We reckon there’s plenty of space for more PPM explainer papers in other areas of ecology, and we settled on a couple of key topics. These include: the benefits of interpreting and explicitly modelling species presence/absence data as arising abundances, rather than some loosely defined probability of presence (a fundamental principle of the PPM approach); ways in which different data types (such as counts, presence/absence surveys and camera trap data) can be combined into a single analysis using PPMs; and the methods that have been developed in the statistical literature for evaluating point pattern models and data.
Understanding how PPMs work and why they are useful is a critical first step for helping ecologists use these methods. However new methods are useful if ecologists have the tools to apply them.
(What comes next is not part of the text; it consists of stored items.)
(* ===== verification/Node.v ===== *)
(** * A node: the driver over its real stores

    The driver of Driver.v with the stores that startDRAPlugin gives it
    (TokenIssuer, ClientStore, GuestStore, CDIStore), next to the CDI hook
    (CDIHook), against a world of a Thunder account, the API server's
    ThunderClients, Secrets and ResourceSlices, and the node's files.  Preparing
    a claim, setting its containers up and unpreparing it leave that world as
    it was. *)

From S2P Require Import Prelude GoStrings Float64 Labels ResourceSlice KubeAPI Driver DriverSpec Lifecycle.
From S2P Require Import Reaper GoTime Json ClientStore GuestStore TokenIssuer DaemonConfig GoPath OS.
From S2P Require Import ClientConfig CDIStore Host Libthunder CDIHook Plugin.

(** Everything the daemon and its hook call on behalf of a claim. *)
Inductive node_ev :=
  | NSlices (driver : string)
  | NIssuer (e : issuer_ev)
  | NRecord (e : crd_ev)
  | NSecret (e : secret_ev)
  | NFile (e : os_ev).
Definition node_resp (e : node_ev) : Type :=
  match e with
  | NSlices _ => result (list resource_slice)
  | NIssuer e => issuer_resp e
  | NRecord e => crd_resp e
  | NSecret e => secret_resp e
  | NFile e => os_resp e
  end.
Definition node_sig : sig := Sig node_ev node_resp.

Definition on_issuer {A} (p : prog issuer_sig A) : prog node_sig A :=
  link (S:=issuer_sig) (T:=node_sig) (λ e, call (S:=node_sig) (NIssuer e)) p.
Definition on_record {A} (p : prog crd_sig A) : prog node_sig A :=
  link (S:=crd_sig) (T:=node_sig) (λ e, call (S:=node_sig) (NRecord e)) p.
Definition on_secret {A} (p : prog secret_sig A) : prog node_sig A :=
  link (S:=secret_sig) (T:=node_sig) (λ e, call (S:=node_sig) (NSecret e)) p.
Definition on_file {A} (p : prog os_sig A) : prog node_sig A :=
  link (S:=os_sig) (T:=node_sig) (λ e, call (S:=node_sig) (NFile e)) p.

Section driver.
Context `{UnicodeTables, MapOrder, LibErrors, FileErrors, HookJSON} (p : plugin).

(** The interfaces of the driver, as the plugin has them; the driver does not
    use when a token expires. *)
Definition driver_impl (e : ev driver_sig) : prog node_sig (resp driver_sig e) :=
  match e return prog node_sig (driver_resp e) with
  | ListSlices driver => call (S:=node_sig) (NSlices driver)
  | Mint al =>
      r ← on_issuer (issuer_Mint (pl_Tokens p) al);
      mret match r with Ok (id, token, _) => Ok (id, token) | Err e => Err e end
  | Revoke tokenID => on_issuer (issuer_Revoke (pl_Tokens p) tokenID)
  | RevokeClient clientID => on_issuer (issuer_RevokeClient (pl_Tokens p) clientID)
  | GetClient uid => on_record (store_Get (pl_Clients p) uid)
  | UpsertClient client => on_record (store_Upsert (pl_Clients p) client)
  | DeleteClient uid => on_record (store_Delete (pl_Clients p) uid)
  | CreateCDI al token => on_file (cdi_Create (pl_CDI p) al token)
  | RemoveCDI name => on_file (cdi_Remove (pl_CDI p) name)
  | Driver.StagedClientID name => on_file (CDIStore.StagedClientID (pl_CDI p) name)
  | CreateGuest al token command => on_secret (guest_Create (pl_Guest p) al token command)
  | RemoveGuest artifacts => on_secret (guest_Remove (pl_Guest p) artifacts)
  | Clock => on_record (ccall TimeNow)
  end.

(** The driver's entry points, linked with the stores. *)
Definition node_prepare (claim : resource_claim) : prog node_sig (result (list plugin_device)) :=
  link driver_impl (prepareOne (pl_driver p) claim).
Definition node_unprepare (claim : namespaced_object) : prog node_sig (result unit) :=
  link driver_impl (unprepareOne (pl_driver p) claim).

(** The hook gets the claim's client configuration, once for each of [n]
    containers of the claim. *)
Fixpoint node_containers (opts : CDIHookOptions) (n : nat) : prog node_sig unit :=
  match n with
  | O => mret tt
  | S n => _ ← on_file (clientConfigForClaim opts); node_containers opts n
  end.
End driver.

(* -------------------------------------------------------------------- *)
(** ** The world *)

Record node := MkNode {
  n_slices : list resource_slice;
  n_account : account;
  n_crd : crd_server;
  n_secrets : gmap (string * string) secret;
  n_fs : fs
}.
Definition set_account (x : account) (w : node) : node :=
  MkNode (n_slices w) x (n_crd w) (n_secrets w) (n_fs w).
Definition set_crd (x : crd_server) (w : node) : node :=
  MkNode (n_slices w) (n_account w) x (n_secrets w) (n_fs w).
Definition set_secrets (x : gmap (string * string) secret) (w : node) : node :=
  MkNode (n_slices w) (n_account w) (n_crd w) x (n_fs w).
Definition set_fs (x : fs) (w : node) : node :=
  MkNode (n_slices w) (n_account w) (n_crd w) (n_secrets w) x.

Section world.
Context `{UnicodeTables, MapOrder, ServerErrors, !AccountErrors, FileServerErrors, HookJSON}.
Context (clock : nat → Z) (net : list http_request → http_request → result (http_status * string)).

(** The client a response enrolls: the one its body names. *)
Definition enrolled_id (response : http_status) (body : string) : option string :=
  if (200 <=? st_Code response)%Z && (st_Code response <=? 299)%Z then
    match enrolled_config "" "" (limited installerReadLimit body) with
    | Ok c => Some (cc_ClientID c)
    | Err _ => None
    end
  else None.
Definition enrol_client (clients : gset string) (reply : result http_status) (body : string) : gset string :=
  match reply with
  | Ok response => match enrolled_id response body with Some id => {[id]} ∪ clients | None => clients end
  | Err _ => clients
  end.

(** Files and network; the requests Thunder accepts enroll clients. *)
Definition hook_handler (refuse : os_ev → option error) : handler os_sig (fs * gset string) :=
  λ e w, let '(r, f) := fs_handler net refuse e w.1 in
    (r, (f, match e return os_resp e → gset string with
            | HTTPDo _ => λ r, enrol_client w.2 r (fs_body f)
            | _ => λ _, w.2
            end r)).

Definition file_part (w : node) : fs * gset string := (n_fs w, ac_clients (n_account w)).
Definition set_file_part (x : fs * gset string) (w : node) : node :=
  set_fs x.1 (set_account (Account (ac_minted (n_account w)) (ac_tokens (n_account w)) x.2) w).

Definition node_handler (refuse : os_ev → option error) : handler node_sig node := λ e w,
  match e return node_resp e * node with
  | NSlices _ => (Ok (n_slices w), w)
  | NIssuer e => let '(r, x) := account_handler e (n_account w) in (r, set_account x w)
  | NRecord e => let '(r, x) := crd_handler clock e (n_crd w) in (r, set_crd x w)
  | NSecret e => let '(r, x) := secret_handler e (n_secrets w) in (r, set_secrets x w)
  | NFile e => let '(r, x) := hook_handler refuse e (file_part w) in (r, set_file_part x w)
  end.
End world.

(* -------------------------------------------------------------------- *)
(** ** Lemmas: each store acts on its part of the world *)

Section parts.
Context `{UnicodeTables, MapOrder, ServerErrors, !AccountErrors, FileServerErrors, HookJSON}.
Context (clock : nat → Z) (net : list http_request → http_request → result (http_status * string)).
Abbreviation nh refuse := (node_handler clock net refuse).

Ltac on_part get put :=
  apply (run_link_part_all (T:=node_sig) _ _ _ get put); [by intros ? []|by intros ? ? []|by intros []|];
  intros ??; cbn;
  match goal with |- context [let '(_, _) := ?h in _] => by destruct h end.

Lemma run_on_issuer {A} refuse (q : prog issuer_sig A) w :
  run (nh refuse) (on_issuer q) w =
    let '(a, x) := run account_handler q (n_account w) in (a, set_account x w).
Proof. on_part n_account set_account. Qed.

Lemma run_on_record {A} refuse (q : prog crd_sig A) w :
  run (nh refuse) (on_record q) w =
    let '(a, x) := run (crd_handler clock) q (n_crd w) in (a, set_crd x w).
Proof. on_part n_crd set_crd. Qed.

Lemma run_on_secret {A} refuse (q : prog secret_sig A) w :
  run (nh refuse) (on_secret q) w =
    let '(a, x) := run secret_handler q (n_secrets w) in (a, set_secrets x w).
Proof. on_part n_secrets set_secrets. Qed.

Lemma run_on_file {A} refuse (q : prog os_sig A) w :
  run (nh refuse) (on_file q) w =
    let '(a, x) := run (hook_handler net refuse) q (file_part w) in (a, set_file_part x w).
Proof.
  apply (run_link_part_all (T:=node_sig) _ _ _ file_part set_file_part).
  - by intros [] w'.
  - by intros [] [] w'.
  - by intros [? [] ? ? ?].
  - intros e w'. cbn [run call]. unfold node_handler. by destruct (hook_handler net refuse e (file_part w')).
Qed.

(** A program that makes no request enrolls nobody. *)
Definition no_http (e : ev os_sig) : Prop := match e with HTTPDo _ => False | _ => True end.
Definition quiet {A} (q : prog os_sig A) : Prop := ∀ pre, wp (λ _, no_http) pre q (λ _ _, True).

Lemma run_quiet {A} refuse (q : prog os_sig A) f clients : quiet q →
  run (hook_handler net refuse) q (f, clients) =
    let '(a, f') := run (fs_handler net refuse) q f in (a, (f', clients)).
Proof using Type.
  intros Hq. specialize (Hq []). revert Hq. generalize (@nil (event os_sig)). revert f.
  induction q as [a|e k IH]; intros f pre; [done|]. intros [He Hk]. cbn [run].
  unfold hook_handler at 1. cbn [fst snd]. destruct (fs_handler net refuse e f) as [r f'].
  rewrite <-(IH r f' _ (Hk r)). by destruct e.
Qed.

Lemma run_on_file_quiet {A} refuse (q : prog os_sig A) w : quiet q →
  run (nh refuse) (on_file q) w =
    let '(a, x) := run (fs_handler net refuse) q (n_fs w) in (a, set_fs x w).
Proof.
  intros Hq. rewrite run_on_file. unfold file_part. rewrite run_quiet by done.
  destruct (run (fs_handler net refuse) q (n_fs w)) as [a x]. by destruct w as [? [] ? ? ?].
Qed.

Lemma quiet_ret {A} (a : A) : quiet (mret a).
Proof using Type. done. Qed.
Lemma quiet_bind {A B} (q : prog os_sig A) (f : A → prog os_sig B) :
  quiet q → (∀ a, quiet (f a)) → quiet (q ≫= f).
Proof using Type.
  intros Hq Hf pre. rewrite wp_bind. eapply wp_strengthen; [apply Hq|]. intros pre' a _ _. apply Hf.
Qed.
Lemma quiet_call e : no_http e → quiet (ocall e).
Proof using Type. by intros He pre. Qed.
Lemma quiet_orfail {A B} w (f : A → prog os_sig (result B)) (q : prog os_sig (result A)) :
  quiet q → (∀ a, quiet (f a)) → quiet (orfail w f q).
Proof using Type. intros Hq Hf. apply quiet_bind; [done|]. intros []; [apply Hf|done]. Qed.
End parts.

Ltac quiet_tac :=
  repeat first
    [ progress intros
    | apply quiet_ret
    | apply quiet_call; exact I
    | apply quiet_orfail
    | apply quiet_bind
    | match goal with |- quiet (match ?x with _ => _ end) => destruct x end ].

Section quiet.
Context `{UnicodeTables, MapOrder, FileErrors, HookJSON} (s : FileCDIDeviceStore).

Lemma quiet_Create al token : quiet (cdi_Create s al token).
Proof. unfold cdi_Create, abandon. quiet_tac. Qed.
Lemma quiet_Remove q : quiet (cdi_Remove s q).
Proof. unfold cdi_Remove, cdi_remove_files, remove_state, lockStateDir, lockFile. quiet_tac. Qed.
Lemma quiet_Staged q : quiet (CDIStore.StagedClientID s q).
Proof. unfold CDIStore.StagedClientID. quiet_tac. Qed.
Lemma quiet_write target data mode : quiet (writeFileAtomic target data mode).
Proof. unfold writeFileAtomic, publish_temp. quiet_tac. Qed.
End quiet.

(* -------------------------------------------------------------------- *)
(** ** Lemmas: what a container's hook leaves *)

Definition serve_every (e : os_ev) : option error := None.

Section enrolment.
Context `{UnicodeTables, MapOrder, FileServerErrors, HookJSON}.
Context (net : list http_request → http_request → result (http_status * string)).
Abbreviation hh := (hook_handler net serve_every).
In the case of PPMs, there’s some work to be done making software both available and usable for ecologists. Whilst there is already some great software out there for modelling of point patterns (such as the spatstat and INLA R packages), most of this is targeted at statisticians. Developing software that fits ecologists’ needs, and can be used to answer ecological questions would help us to overcome the technical barriers to PPM uptake.
Specifically, there’s a need to be able to fit PPMs to large, broad-scale ecology datasets efficiently, so a comparison of current and novel methods in that area would be useful. Providing a user-friendly interface to existing and new PPM methods in R (the lingua franca of quantitative ecology) would also be helpful. Linking up a package like that with the ‘explainer’ papers on data integration and model evaluation would ease the route into PPM modelling for ecologists.
After defining these broad areas for future work, we started fleshing and setting up some of these projects, and even broke some ground writing manuscripts. Hopefully it won’t be long before the co-authorship network becomes a lot more connected. As well as working on these projects, we’re also very keen to hold more events on ecological PPMs in the future; both more working groups and symposia that so that more people can join us. So keep an eye out for more PPM events and papers in the near future!